# [PROBLEM]
Your answer should be the lines from the start of the records through the line with "Definition Qgtb (a b : Q) : bool := Qltb b a.", copied word for word.

Saved data entries
☆ ☆ ☆ ☆
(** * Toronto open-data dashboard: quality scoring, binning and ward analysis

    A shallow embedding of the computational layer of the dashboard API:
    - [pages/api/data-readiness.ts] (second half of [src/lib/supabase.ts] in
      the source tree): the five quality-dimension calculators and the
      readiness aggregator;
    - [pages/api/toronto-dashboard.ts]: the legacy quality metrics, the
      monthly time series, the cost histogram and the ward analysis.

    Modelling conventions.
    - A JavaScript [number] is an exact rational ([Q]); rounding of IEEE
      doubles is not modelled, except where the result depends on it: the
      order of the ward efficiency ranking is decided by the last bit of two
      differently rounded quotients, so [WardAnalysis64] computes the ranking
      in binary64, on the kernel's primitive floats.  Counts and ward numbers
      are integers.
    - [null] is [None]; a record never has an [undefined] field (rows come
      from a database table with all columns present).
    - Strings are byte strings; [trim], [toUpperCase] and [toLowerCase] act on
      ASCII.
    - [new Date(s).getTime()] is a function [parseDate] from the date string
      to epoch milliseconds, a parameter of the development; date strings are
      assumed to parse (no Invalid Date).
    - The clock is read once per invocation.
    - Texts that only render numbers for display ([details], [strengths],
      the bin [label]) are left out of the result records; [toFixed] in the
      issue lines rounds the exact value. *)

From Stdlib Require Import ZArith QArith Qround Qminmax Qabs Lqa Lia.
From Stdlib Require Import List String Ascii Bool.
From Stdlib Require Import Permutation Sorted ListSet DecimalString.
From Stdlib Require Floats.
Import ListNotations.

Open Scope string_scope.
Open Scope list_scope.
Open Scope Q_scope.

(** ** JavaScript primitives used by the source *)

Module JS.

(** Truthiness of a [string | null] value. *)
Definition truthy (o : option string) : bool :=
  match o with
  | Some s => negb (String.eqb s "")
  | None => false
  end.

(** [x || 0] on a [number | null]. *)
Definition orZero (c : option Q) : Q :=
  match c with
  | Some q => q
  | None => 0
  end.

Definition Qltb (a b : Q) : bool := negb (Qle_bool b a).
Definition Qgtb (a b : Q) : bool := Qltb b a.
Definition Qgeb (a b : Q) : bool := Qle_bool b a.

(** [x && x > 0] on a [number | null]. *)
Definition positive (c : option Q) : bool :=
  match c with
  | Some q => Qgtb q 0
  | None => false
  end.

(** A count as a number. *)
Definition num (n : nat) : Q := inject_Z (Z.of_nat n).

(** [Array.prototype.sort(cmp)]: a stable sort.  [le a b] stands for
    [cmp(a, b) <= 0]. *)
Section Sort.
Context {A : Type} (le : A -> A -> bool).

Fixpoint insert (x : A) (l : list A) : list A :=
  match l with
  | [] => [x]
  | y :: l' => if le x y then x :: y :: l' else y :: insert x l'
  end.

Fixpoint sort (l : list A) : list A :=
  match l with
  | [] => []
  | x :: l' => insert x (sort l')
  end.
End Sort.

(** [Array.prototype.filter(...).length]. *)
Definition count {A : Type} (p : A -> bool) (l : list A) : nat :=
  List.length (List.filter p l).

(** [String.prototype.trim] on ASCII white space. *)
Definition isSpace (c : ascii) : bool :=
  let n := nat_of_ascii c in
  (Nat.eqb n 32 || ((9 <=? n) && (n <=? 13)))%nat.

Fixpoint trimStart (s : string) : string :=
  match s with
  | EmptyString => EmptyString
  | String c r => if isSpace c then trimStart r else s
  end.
☆ ☆ ☆ ☆
# [EXERCISE SOLUTION]
(** * Toronto open-data dashboard: quality scoring, binning and ward analysis

    A shallow embedding of the computational layer of the dashboard API:
    - [pages/api/data-readiness.ts] (second half of [src/lib/supabase.ts] in
      the source tree): the five quality-dimension calculators and the
      readiness aggregator;
    - [pages/api/toronto-dashboard.ts]: the legacy quality metrics, the
      monthly time series, the cost histogram and the ward analysis.

    Modelling conventions.
    - A JavaScript [number] is an exact rational ([Q]); rounding of IEEE
      doubles is not modelled, except where the result depends on it: the
      order of the ward efficiency ranking is decided by the last bit of two
      differently rounded quotients, so [WardAnalysis64] computes the ranking
      in binary64, on the kernel's primitive floats.  Counts and ward numbers
      are integers.
    - [null] is [None]; a record never has an [undefined] field (rows come
      from a database table with all columns present).
    - Strings are byte strings; [trim], [toUpperCase] and [toLowerCase] act on
      ASCII.
    - [new Date(s).getTime()] is a function [parseDate] from the date string
      to epoch milliseconds, a parameter of the development; date strings are
      assumed to parse (no Invalid Date).
    - The clock is read once per invocation.
    - Texts that only render numbers for display ([details], [strengths],
      the bin [label]) are left out of the result records; [toFixed] in the
      issue lines rounds the exact value. *)

From Stdlib Require Import ZArith QArith Qround Qminmax Qabs Lqa Lia.
From Stdlib Require Import List String Ascii Bool.
From Stdlib Require Import Permutation Sorted ListSet DecimalString.
From Stdlib Require Floats.
Import ListNotations.

Open Scope string_scope.
Open Scope list_scope.
Open Scope Q_scope.

(** ** JavaScript primitives used by the source *)

Module JS.

(** Truthiness of a [string | null] value. *)
Definition truthy (o : option string) : bool :=
  match o with
  | Some s => negb (String.eqb s "")
  | None => false
  end.

(** [x || 0] on a [number | null]. *)
Definition orZero (c : option Q) : Q :=
  match c with
  | Some q => q
  | None => 0
  end.

Definition Qltb (a b : Q) : bool := negb (Qle_bool b a).
Definition Qgtb (a b : Q) : bool := Qltb b a.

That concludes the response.